Safety outcomes included hospital admission for hypotension, second and third-degree atrioventricular blocks, bradycardia, syncope, or pacemaker implantation, and hospital admission due to chronic obstructive pulmonary disease (COPD), asthma, or stroke. Other endpoints included dyspnea [diagnosed using the New York Heart Association (NYHA) recommendations] and angina pectoris (diagnosed using the Canadian Cardiovascular Society guidelines) six to 10.0 weeks or 11.0 to 13.0 months after treatment. The team used Cox proportional-hazards regressions to determine the hazard ratios (HR) for analysis. They performed sensitivity analyses, adjusting for age, country, diabetes, and prior myocardial infarction. The Swedish population registry provided data on death or emigration, and the Swedish Web System for Enhancement and Development of Evidence-based Care in Heart Disease Evaluated According to Recommended Therapies (SWEDEHEART) register collected data on incident myocardial infarctions. The national cause-of-death registry provided cardiovascular-related mortality data, while the national patient registry provided data on atrial fibrillation, heart failure, and safety outcomes.
Results
The researchers enrolled 5,020 MI patients (95% from Sweden) who followed up for a median of 3.50 years until November 16, 2023. The median participant age was 65.0 years, 23% were female, and 35% had myocardial infarction with an elevation in the ST segment. Among the participants, 46% were hypertensive, 14% were diabetic, and 7.1% had a prior myocardial infarction. Of 2,508 beta-blocker recipients, 1,560 (62%) and 948 (38%) received metoprolol and bisoprolol, respectively.

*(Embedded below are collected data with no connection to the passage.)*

Lemma reads_bind {A B} P Q k j c (r : result DtlsError (A * Cursor)) (f : A -> Cursor -> result DtlsError (B * Cursor)) :
  reads P k c r -> (forall a c', P a -> cur_ok c' -> remaining c' + k <= remaining c -> reads Q j c' (f a c')) ->
  reads Q (k + j) c (let! '(a, c') := r in f a c').
Proof.
  destruct r as [[a c']|e|p]; simpl; [|done|done]. intros (HP & Hc & Hk) H.
  specialize (H a c' HP Hc Hk). destruct (f a c') as [[b c'']|e|p]; simpl in *; [|done|done].
  destruct H as (? & ? & ?). split; [done|]. split; [done|lia].
Qed.

Lemma read_exact_reads c n :
  cur_ok c -> 0 <= n -> reads (fun bs => bytes_ok bs /\ len bs = n) n c (read_exact c n).
Proof.
  intros [[H0 H1] Hok] Hn. unfold read_exact. destruct (checked_add _ _ _) as [e|] eqn:E; [|done].
  apply checked_add_inv in E as ->. cbn [ok_or rbind].
  destruct (len _ <? _) eqn:El; [done|]; zbool. rewrite slice_ok by lia. cbn [rbind reads].
  split; [split; [by apply Forall_take, Forall_drop|rewrite len_take; [lia|rewrite len_drop; lia]]|].
  split; [split; [cbn [cur_offset cur_bytes]; lia|done]|].
  unfold remaining; cbn [cur_offset cur_bytes]. lia.
Qed.

Lemma read_u8_reads c : cur_ok c -> reads is_u8 1 c (Cursor_read_u8 c).
Proof.
  intros Hc. unfold Cursor_read_u8. pose proof (read_exact_reads c 1 Hc ltac:(lia)) as H.
  destruct (read_exact c 1) as [[bs c']|e|p]; simpl in *; [|done|done].
  destruct H as ((Hb & Hl) & ? & ?). destruct bs as [|b bs]; [done|]. eval_idx. simpl.
  apply Forall_cons_1 in Hb as [? _]. done.
Qed.

Lemma read_u16_reads c : cur_ok c -> reads is_u16 2 c (Cursor_read_u16 c).
Proof.
  intros Hc. unfold Cursor_read_u16. pose proof (read_exact_reads c 2 Hc ltac:(lia)) as H.
  destruct (read_exact c 2) as [[bs c']|e|p]; simpl in *; [|done|done].
  destruct H as ((Hb & Hl) & ? & ?). destruct bs as [|b0 [|b1 bs]]; [done..|].
  rewrite !Forall_cons in Hb. destruct Hb as (? & ? & _).
  unfold dtls_read_u16. eval_idx. simpl. split; [by apply uint16_pair|done].
Qed.

Lemma read_vec_u8_short c : cur_ok c -> reads (fun v => bytes_ok v /\ len v <= 255) 1 c (read_vec_u8 c).
Proof.
  intros Hc. unfold read_vec_u8. replace 1 with (1 + 0) by lia.
  eapply reads_bind; [by apply read_u8_reads|]. intros n c' [? ?] Hc' _.
  pose proof (read_exact_reads c' n Hc' ltac:(done)) as H'.
  destruct (read_exact c' n) as [[? ?]|?|?]; simpl in *; [|done|done].
  destruct H' as ((? & ?) & ? & ?). split; [split; [done|lia]|]. split; [done|lia].
Qed.
Lemma read_vec_u8_reads c : cur_ok c -> reads bytes_ok 1 c (read_vec_u8 c).
Proof.
  intros Hc. pose proof (read_vec_u8_short c Hc) as H. destruct (read_vec_u8 c) as [[? ?]|?|?]; [|done..].
  by destruct H as ([? _] & H).
Qed.

Lemma read_vec_u16_reads c : cur_ok c -> reads bytes_ok 2 c (read_vec_u16 c).
Proof.
  intros Hc. unfold read_vec_u16. replace 2 with (2 + 0) by lia.
  eapply reads_bind; [by apply read_u16_reads|]. intros n c' [? ?] Hc' _.
  pose proof (read_exact_reads c' n Hc' ltac:(done)) as H'.
  destruct (read_exact c' n) as [[? ?]|?|?]; simpl in *; [|done|done].
  destruct H' as ((? & ?) & ? & ?). split; [done|]. split; [done|lia].
Qed.

Lemma reads_safe {A B} P k c (r : result DtlsError (A * Cursor)) (f : A -> Cursor -> result DtlsError B) :
  reads P k c r -> (forall a c', P a -> cur_ok c' -> remaining c' + k <= remaining c -> safe (f a c')) ->
  safe (let! '(a, c') := r in f a c').
Proof. destruct r as [[a c']|e|p]; simpl; [|done|done]. intros (? & ? & ?) Hf. by apply Hf. Qed.

Lemma read_extension_list_safe fuel c :
  cur_ok c -> remaining c <= Z.of_nat fuel -> safe (read_extension_list fuel c).
Proof.
  revert c. induction fuel as [|fuel IH]; intros c Hc Hf; cbn [read_extension_list]; rewrite Z.gtb_ltb.
  - rewrite (proj2 (Z.ltb_ge _ _)) by lia. done.
  - case_match; [|done]. eapply reads_safe; [by apply read_u16_reads|]. intros ty c1 _ Hc1 ?.
    eapply reads_safe; [by apply read_vec_u16_reads|]. intros data c2 _ Hc2 ?.
    apply safe_bind; [|done]. apply IH; [done|lia].
Qed.

Lemma read_extensions_reads c : cur_ok c -> reads (fun _ => True) 0 c (read_extensions c).
Proof.
  intros Hc. unfold read_extensions. case_match; zbool; [simpl; split; [done|]; split; [done|lia]|].
  pose proof (read_vec_u16_reads c Hc) as H'.
  destruct (read_vec_u16 c) as [[bs c']|e|p]; simpl in *; [|done|done]. destruct H' as (Hb & Hc' & ?).
  pose proof (read_extension_list_safe (length bs) (Cursor_new bs) (cur_ok_new bs Hb)) as Hs.
  destruct (read_extension_list _ _); simpl in *; [split; [done|]; split; [done|lia]|done|].
  apply Hs. unfold remaining, Cursor_new, len; simpl. lia.
Qed.

Lemma Cursor_finish_safe c : safe (Cursor_finish c).
Proof. unfold Cursor_finish. by case_match. Qed.

Lemma read_32_reads c : cur_ok c -> reads bytes_ok 32 c (read_array_32 c).
Proof.
  intros Hc. pose proof (read_exact_reads c 32 Hc ltac:(lia)) as H. unfold read_array_32.
  destruct (read_exact c 32) as [[? ?]|?|?]; simpl in *; [|done|done].
  destruct H as ((? & ?) & ? & ?). split; [done|]. by split.
Qed.

(** Walks a decoder read by read. *)
Ltac reads_walk := repeat first
  [ eapply reads_safe; [by first [apply read_u16_reads|apply read_u8_reads|apply read_vec_u8_reads
      |apply read_vec_u16_reads|apply read_32_reads|apply read_extensions_reads]|intros ? ? ? ? _]
  | apply safe_bind; [apply Cursor_finish_safe|done]
  | match goal with |- safe (if ?b then _ else _) => destruct b eqn:?; [done|] end ].

Lemma ClientHello_decode_safe bs : bytes_ok bs -> safe (ClientHello_decode bs).
Proof.
  intros Hok. unfold ClientHello_decode. pose proof (cur_ok_new bs Hok). reads_walk. zbool.
  apply safe_bind; [|intros; reads_walk]. apply safe_chunk_map. intros. safe_auto.
Qed.

Lemma ServerHello_decode_safe bs : bytes_ok bs -> safe (ServerHello_decode bs).
Proof. intros Hok. unfold ServerHello_decode. pose proof (cur_ok_new bs Hok). reads_walk. Qed.

Lemma HelloVerifyRequest_decode_safe bs : bytes_ok bs -> safe (HelloVerifyRequest_decode bs).
Proof. intros Hok. unfold HelloVerifyRequest_decode. pose proof (cur_ok_new bs Hok). reads_walk. Qed.

(** The data of decoded extensions are bytes. *)
Definition data_ok (e : TlsExtension) : Prop := bytes_ok (ext_data e).

Lemma reads_inv {A B} (P : A -> Prop) k c (r : result DtlsError (A * Cursor)) (f : A -> Cursor -> result DtlsError B) b :
  reads P k c r -> (let! '(a, c') := r in f a c') = Ok b -> exists a c', P a /\ cur_ok c' /\ f a c' = Ok b.
Proof. destruct r as [[a c']|e|p]; simpl; [|done|done]. intros (? & ? & _) Hf. by exists a, c'. Qed.

Lemma read_extension_list_data fuel c l : cur_ok c -> read_extension_list fuel c = Ok l -> Forall data_ok l.
Proof.
  revert c l. induction fuel as [|fuel IH]; intros c l Hc; cbn [read_extension_list].
  - case_match; [done|]. intros [= <-]. constructor.
  - case_match; [|intros [= <-]; constructor]. intros H1.
    apply (reads_inv _ _ _ _ _ _ (read_u16_reads c Hc)) in H1 as (ty & c1 & _ & Hc1 & H2).
    apply (reads_inv _ _ _ _ _ _ (read_vec_u16_reads c1 Hc1)) in H2 as (d & c2 & Hd & Hc2 & H3).
    inv_ok. constructor; [done|]. by eapply IH.
Qed.

Lemma read_extensions_data c l c' : cur_ok c -> read_extensions c = Ok (l, c') -> Forall data_ok l.
Proof.
  intros Hc. unfold read_extensions. case_match; [intros [= <- <-]; constructor|]. intros H1.
  apply (reads_inv _ _ _ _ _ _ (read_vec_u16_reads c Hc)) in H1 as (d & c2 & Hd & Hc2 & H3).
  inv_ok. eapply read_extension_list_data; [|done]. by apply cur_ok_new.
Qed.

(** One read of a decoder that succeeded. *)
Ltac read_one lem H :=
  let c' := fresh "c" in let Hc := fresh "Hc" in
  eapply reads_inv in H as (? & c' & _ & Hc & H); [|by apply lem].

Lemma ClientHello_decode_data bs h : bytes_ok bs -> ClientHello_decode bs = Ok h -> Forall data_ok (ch_extensions h).
Proof.
  intros Hok H. unfold ClientHello_decode in H. pose proof (cur_ok_new bs Hok). read_one read_u16_reads H.
  case_match; [done|]. read_one read_32_reads H. read_one read_vec_u8_reads H. read_one read_vec_u8_reads H.
  read_one read_vec_u16_reads H. case_match; [done|]. apply rbind_ok in H as (su & _ & H).
  read_one read_vec_u8_reads H. apply rbind_ok in H as ([es c'] & He & H). inv_ok. cbn [ch_extensions].
  by eapply read_extensions_data.
Qed.

Lemma ServerHello_decode_data bs h : bytes_ok bs -> ServerHello_decode bs = Ok h -> Forall data_ok (sh_extensions h).
Proof.
  intros Hok H. unfold ServerHello_decode in H. pose proof (cur_ok_new bs Hok). read_one read_u16_reads H.
  case_match; [done|]. read_one read_32_reads H. read_one read_vec_u8_reads H. read_one read_u16_reads H.
  read_one read_u8_reads H. apply rbind_ok in H as ([es c'] & He & H). inv_ok. cbn [sh_extensions].
  by eapply read_extensions_data.
Qed.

Coronary angiography showed one-vessel involvement among 55% of MI patients, two vessels involved among 27%, and three vessels involved among 17% of patients. The team performed percutaneous coronary interventions in 96% of patients, with coronary artery bypass grafting (CABG) among 3.9%. At hospital discharge, 97% received aspirin, P2Y12 receptor blockers, angiotensin-converting enzyme (ACE) inhibitors, and statins.
The researchers observed the primary endpoint among 7.9% (199 out of 2,508) of beta-blocker recipients and 8.3% (208 out of 2,512) of non-recipients (HR, 0.96). Beta-blockers did not lower the cumulative incidence rates of secondary endpoints (all-cause mortality, 3.90% and 4.10% among beta-blocker recipients and non-recipients, respectively); cardiovascular disease-related mortality, 1.50% and 1.30%, respectively; myocardial infarctions, 4.50% and 4.70%; hospital admission due to atrial fibrillations, 1.10% and 1.40%; and hospital admission due to heart failures, 0.80% and 0.90%).
Concerning safety endpoints, the researchers observed hospital admission due to atrioventricular blocks, bradycardia, syncope, hypotension, or pacemaker implantation among 3.40% of beta-blocker recipients and 3.20% of non-recipients; hospital admission due to COPD or asthma in 0.60% and 0.60%, respectively, and hospital admission due to stroke among 1.40% and 1.80% of beta-blocker recipients and non-recipients, respectively. Subgroup analyses yielded similar results.
Overall, the study findings showed that long-term use of beta-blockers did not reduce the risk of all-cause or incident myocardial infarction-related mortality in patients with an acute MI who underwent coronary angiography but retained ≥50% ejection fraction from the left ventricle compared to no treatment with beta-blockers.